Here we report a multi-center case series enrolled in 165 patients with confirmed SARS-CoV-2 infection in Fujian province, presenting the status of the COVID-19 outside Wuhan. Compared with the considerable proportion of critically ill cases and mortality in Wuhan [12, 13, 16], most patients in our study were non-severe with mild to moderate symptoms and older people were more likely to develop as severe or critical cases once infected.
A large proportion of patients had Wuhan exposure history due to the rapidly movement of population during traditional Chinese lunar new year. One third of infected patients were related to family clusters implying that avoiding transmission in family is urgent for control the pandemic. Moreover, reports has found the existence of asymptomatic patients [8] and covert coronavirus infections with mild or no symptoms could spread the virus [22], suggesting more studies on the asymptomatic cases are of great importance to understand and control this pandemic. In addition, the median incubation period was 7 days in Fujian province, longer than 5.2 days in one study found in early outbreak and 4 days in Zhejiang Province [17, 23], which maybe associate with the immunity of population or the size of our cohort.
Pathological findings revealed that count of peripheral CD4 and CD8 T cells were substantially decreased in COVID-19 with ARDS [24], suggesting lymphocyte count was a critical factor associated with disease severity and mortality. Our results demonstrated that many older patients was severe or critical cases and older age negatively correlated with lymphocyte count to some extent, which was consistent with SARS and MERS, implying that one of the potential risk factor of SARS-CoV-2 was older age[25–27]. The high probability of lymphopenia and hypoxemia of older patients may help illustrate why they were at high risk of severe form or even death.

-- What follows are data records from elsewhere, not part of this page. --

(* ===== verification/DbFormat.v ===== *)
(** * RocksDB: internal keys

    Models [src/src/rocksdb/db/dbformat.h], [dbformat.cc], [util/comparator.cc] and
    [Slice::compare] of [include/rocksdb/slice.h]: a user key together with the number of
    the write and its type, the order of these internal keys, the shorter keys that
    separate two others, and the keys to look up.

    A user comparator is the object a database is opened with; the two of the library are
    [BytewiseComparator] and [ReverseBytewiseComparator]. *)

From S2P Require Import Prelude Varint Coding WriteBatch.

(** ** Comparing strings *)

(** The standard gives the sign of the result of [memcmp]. *)
Fixpoint memcmp (a b : bytes) : Z :=
  match a, b with
  | x :: a, y :: b =>
      if Z.ltb (byte.unsigned x) (byte.unsigned y) then -1
      else if Z.ltb (byte.unsigned y) (byte.unsigned x) then 1
      else memcmp a b
  | _, _ => 0
  end.

Definition Slice_compare (a b : bytes) : Z :=
  let min_len := if decide (length a < length b) then length a else length b in
  let r := memcmp (take min_len a) (take min_len b) in
  if Z.eqb r 0 then
    if decide (length a < length b) then -1
    else if decide (length b < length a) then 1 else r
  else r.

(** ** Comparators *)

(** The virtual methods of [Comparator]. *)
Record UserComparator := mkComparator {
  Compare : bytes → bytes → Z;
  FindShortestSeparator : bytes → bytes → outcome bytes;
  FindShortSuccessor : bytes → bytes;
}.

(** The length of the common prefix. *)
Fixpoint diff_index (start limit : bytes) : nat :=
  match start, limit with
  | x :: start, y :: limit =>
      if Z.eqb (byte.unsigned x) (byte.unsigned y) then S (diff_index start limit) else 0
  | _, _ => 0
  end.

Definition bytewise_separator (Compare : bytes → bytes → Z) (start limit : bytes) : outcome bytes :=
  let min_length := Nat.min (length start) (length limit) in
  let diff := diff_index start limit in
  if decide (min_length ≤ diff) then Ok start else
  x ← of_option OutOfBounds (start !! diff);
  y ← of_option OutOfBounds (limit !! diff);
  let diff_byte := byte.unsigned x in
  if Z.ltb diff_byte 0xff && Z.ltb (diff_byte + 1) (byte.unsigned y) then
    let start := take (diff + 1) (<[diff := byte.of_Z (diff_byte + 1)]> start) in
    if Z.ltb (Compare start limit) 0 then Ok start else Err AssertFailed
  else Ok start.

(** The loop finds the first byte that can be incremented; what is left out by [resize] is
    never looked at again. *)
Fixpoint bytewise_successor (key : bytes) : option bytes :=
  match key with
  | [] => None
  | b :: key =>
      if negb (Z.eqb (byte.unsigned b) 0xff) then Some [byte.of_Z (byte.unsigned b + 1)]
      else match bytewise_successor key with Some key => Some (b :: key) | None => None end
  end.

Definition BytewiseComparator : UserComparator := {|
  Compare := Slice_compare;
  FindShortestSeparator := bytewise_separator Slice_compare;
  FindShortSuccessor key := default key (bytewise_successor key);
|}.

(** Only [Compare] is overridden; the inherited assertion calls the new one. *)
Definition ReverseBytewiseComparator : UserComparator :=
  let compare a b := (- Slice_compare a b)%Z in {|
  Compare := compare;
  FindShortestSeparator := bytewise_separator compare;
  FindShortSuccessor key := default key (bytewise_successor key);
|}.

(** ** Internal keys *)

Definition kMaxValue : Z := 0x7F.
Definition kValueTypeForSeek : Z := kTypeMerge.
Definition kMaxSequenceNumber : Z := 2 ^ 56 - 1.

Record ParsedInternalKey := mkParsed { user_key : bytes; sequence : Z; type : Z }.

#[export] Instance ParsedInternalKey_eq_dec : EqDecision ParsedInternalKey.
Proof. solve_decision. Defined.

Definition InternalKeyEncodingLength (key : ParsedInternalKey) : nat := length (user_key key) + 8.

Definition PackSequenceAndType (seq t : Z) : outcome Z :=
  if negb (Z.leb seq kMaxSequenceNumber) then Err AssertFailed
  else if negb (Z.leb t kValueTypeForSeek) then Err AssertFailed
  else Ok (Z.lor (u64 (Z.shiftl seq 8)) t).

Definition AppendInternalKey (result : bytes) (key : ParsedInternalKey) : outcome bytes :=
  n ← PackSequenceAndType (sequence key) (type key);
  mret (PutFixed64 (result ++ user_key key) n).

(** [DecodeFixed64(key.data() + key.size() - 8)] *)
Definition key_number (internal_key : bytes) : outcome Z :=
  if decide (length internal_key < 8) then Err OutOfBounds
  else DecodeFixed64 (drop (length internal_key - 8) internal_key).

Definition ExtractUserKey (internal_key : bytes) : outcome bytes :=
  if decide (8 ≤ length internal_key) then Ok (take (length internal_key - 8) internal_key)
  else Err AssertFailed.

Definition ExtractValueType (internal_key : bytes) : outcome Z :=
  if decide (8 ≤ length internal_key) then num ← key_number internal_key; mret (Z.land num 0xff)
  else Err AssertFailed.

Definition GetInternalKeySeqno (internal_key : bytes) : outcome Z :=
  if decide (8 ≤ length internal_key) then num ← key_number internal_key; mret (Z.shiftr num 8)
  else Err AssertFailed.

(** Whether the key is valid, and what was stored in the result. *)
Definition ParseInternalKey (internal_key : bytes) : outcome (bool * option ParsedInternalKey) :=
  let n := length internal_key in
  if decide (n < 8) then Ok (false, None) else
  num ← key_number internal_key;
  let c := Z.land num 0xff in
  if negb (Z.leb c kMaxValue) then Err AssertFailed
  else Ok (Z.leb c kValueTypeForSeek, Some (mkParsed (take (n - 8) internal_key) (Z.shiftr num 8) c)).

Definition UpdateInternalKey (internal_key : bytes) (seq t : Z) : outcome bytes :=
  if decide (8 ≤ length internal_key) then
    let newval := Z.lor (u64 (Z.shiftl seq 8)) t in
    Ok (take (length internal_key - 8) internal_key ++ EncodeFixed64 newval)
  else Err AssertFailed.

(** The class [InternalKey] wraps the string. *)
Record InternalKey := mkInternalKey { ik_rep : bytes }.

Definition InternalKey_new (k : bytes) (s t : Z) : outcome InternalKey :=
  r ← AppendInternalKey [] (mkParsed k s t); mret (mkInternalKey r).
Definition InternalKey_Valid (k : InternalKey) : outcome bool :=
  x ← ParseInternalKey (ik_rep k); mret (fst x).
Definition DecodeFrom (s : bytes) : InternalKey := mkInternalKey s.
Definition InternalKey_Encode (k : InternalKey) : outcome bytes :=
  match ik_rep k with [] => Err AssertFailed | r => Ok r end.
Definition SetFrom (p : ParsedInternalKey) : outcome InternalKey :=
  r ← AppendInternalKey [] p; mret (mkInternalKey r).

(** ** The order of internal keys *)

Section comparator.
Context (user_comparator : UserComparator).

Definition InternalKeyComparator_Compare (akey bkey : bytes) : outcome Z :=
  ua ← ExtractUserKey akey;
  ub ← ExtractUserKey bkey;
  let r := Compare user_comparator ua ub in
  if Z.eqb r 0 then
    anum ← key_number akey;
    bnum ← key_number bkey;
    mret (if Z.ltb bnum anum then -1 else if Z.ltb anum bnum then 1 else r)%Z
  else mret r.

Definition CompareParsed (a b : ParsedInternalKey) : Z :=
  let r := Compare user_comparator (user_key a) (user_key b) in
  if Z.eqb r 0 then
    if Z.ltb (sequence b) (sequence a) then -1
    else if Z.ltb (sequence a) (sequence b) then 1
    else if Z.ltb (type b) (type a) then -1
    else if Z.ltb (type a) (type b) then 1
    else r
  else r.

Definition CompareKeys (a b : InternalKey) : outcome Z :=
  x ← InternalKey_Encode a; y ← InternalKey_Encode b; InternalKeyComparator_Compare x y.

(** [assert(this->Compare(a, b) < 0)] *)
Definition assert_before (a b : bytes) : outcome unit :=
  r ← InternalKeyComparator_Compare a b; if Z.ltb r 0 then Ok tt else Err AssertFailed.

Definition InternalKeyComparator_FindShortestSeparator (start limit : bytes) : outcome bytes :=
  user_start ← ExtractUserKey start;
  user_limit ← ExtractUserKey limit;
  tmp ← FindShortestSeparator user_comparator user_start user_limit;
  if bool_decide (length tmp < length user_start) && Z.ltb (Compare user_comparator user_start tmp) 0 then
    n ← PackSequenceAndType kMaxSequenceNumber kValueTypeForSeek;
    let tmp := PutFixed64 tmp n in
    _ ← assert_before start tmp;
    _ ← assert_before tmp limit;
    mret tmp
  else mret start.

Definition InternalKeyComparator_FindShortSuccessor (key : bytes) : outcome bytes :=
  user_key ← ExtractUserKey key;
  let tmp := FindShortSuccessor user_comparator user_key in
  if bool_decide (length tmp < length user_key) && Z.ltb (Compare user_comparator user_key tmp) 0 then
    n ← PackSequenceAndType kMaxSequenceNumber kValueTypeForSeek;
    let tmp := PutFixed64 tmp n in
    _ ← assert_before key tmp;
    mret tmp
  else mret key.
End comparator.

(** ** Lookup keys *)

(** The array from [start_] to [end_], and the offset of [kstart_] in it. *)
Record LookupKey := mkLookupKey { lk_array : bytes; lk_kstart : nat }.

(** The array is [13] bytes longer than the key: five for the length, eight for the tag. *)
Definition LookupKey_new (_user_key : bytes) (s : Z) : outcome LookupKey :=
  let len := EncodeVarint32 (u32 (Z.of_nat (length _user_key + 8))) in
  n ← PackSequenceAndType s kValueTypeForSeek;
  mret (mkLookupKey (len ++ _user_key ++ EncodeFixed64 n) (length len)).

Definition memtable_key (k : LookupKey) : bytes := lk_array k.
Definition internal_key (k : LookupKey) : bytes := drop (lk_kstart k) (lk_array k).
Definition lookup_user_key (k : LookupKey) : bytes :=
  take (length (lk_array k) - lk_kstart k - 8) (internal_key k).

In this study, most patients received antiviral drug lopinavir/ritonavir which had been reported to have the potential to treat SARS infections [28], however, the first trial of lopinavir/ritonavir in adults with Severe Covid-19 showed no benefits compared patients received standard care [29]. Compared with the young, older patients accounting for most severe cases were more likely to be given corticosteroids and immunomodulators. Although corticosteroid treatment is not routinely recommended for COVID-19, pulmonary pathological results demonstrated that appropriate doses of steroids should be considered an important measure to prevent ARDS development for severe patients [24]. Particularly, one important and special treatment was Chinese medicine whose effects required further exploration. By the end of our follow-up, the mortality rate was 0.6% far less than that in Wuhan [12, 13]. Only one critically ill patient with kidney transplantation history received ECMO treatment and eight patients developed ARDS among all cases, indicating that extensive quarantine and tracing policies taken by the government promoted early detection of infected people, which was meaningful for blocking the disease course timely.
Our results also showed age correlated positively with the period from exposure to the time when nucleic acid detection turned negative, that’s to say, the older, the time of viral shedding maybe longer, indirectly showing that older patients require more time to recover. One patient was tested negative nucleic acid results till the fifth detection, pointing out a small number of infected patients may be falsely discharged or excluded which was due to sampling methods, sensitivity of detection kit, and human error [19, 30].Therefore, it's necessary and cautious for suspected patients to be under quarantine and apply for further nucleic acid and specific antibody detection and follow up chest CT dynamically. Last but not least, for discharged patients, although they had improvements in radiological findings and no respiratory symptoms like cough, which decreased the transmission possibility, continuing quarantine at home and avoid close contact with others for another two weeks is essential as well.
The study has several limitations. Firstly, only 29 older patients confirmed with COVID-19 were enrolled in the study, so it may be not representative enough. Secondly, nearly half of patients are still hospitalized at the end of follow up, it is difficult to further figure out the true mortality and further assess risk factors for poor prognosis. Thirdly, we only did univariate analysis between age and some parameters without considering potential confounding factors, so further multivariate analysis maybe more persuasive.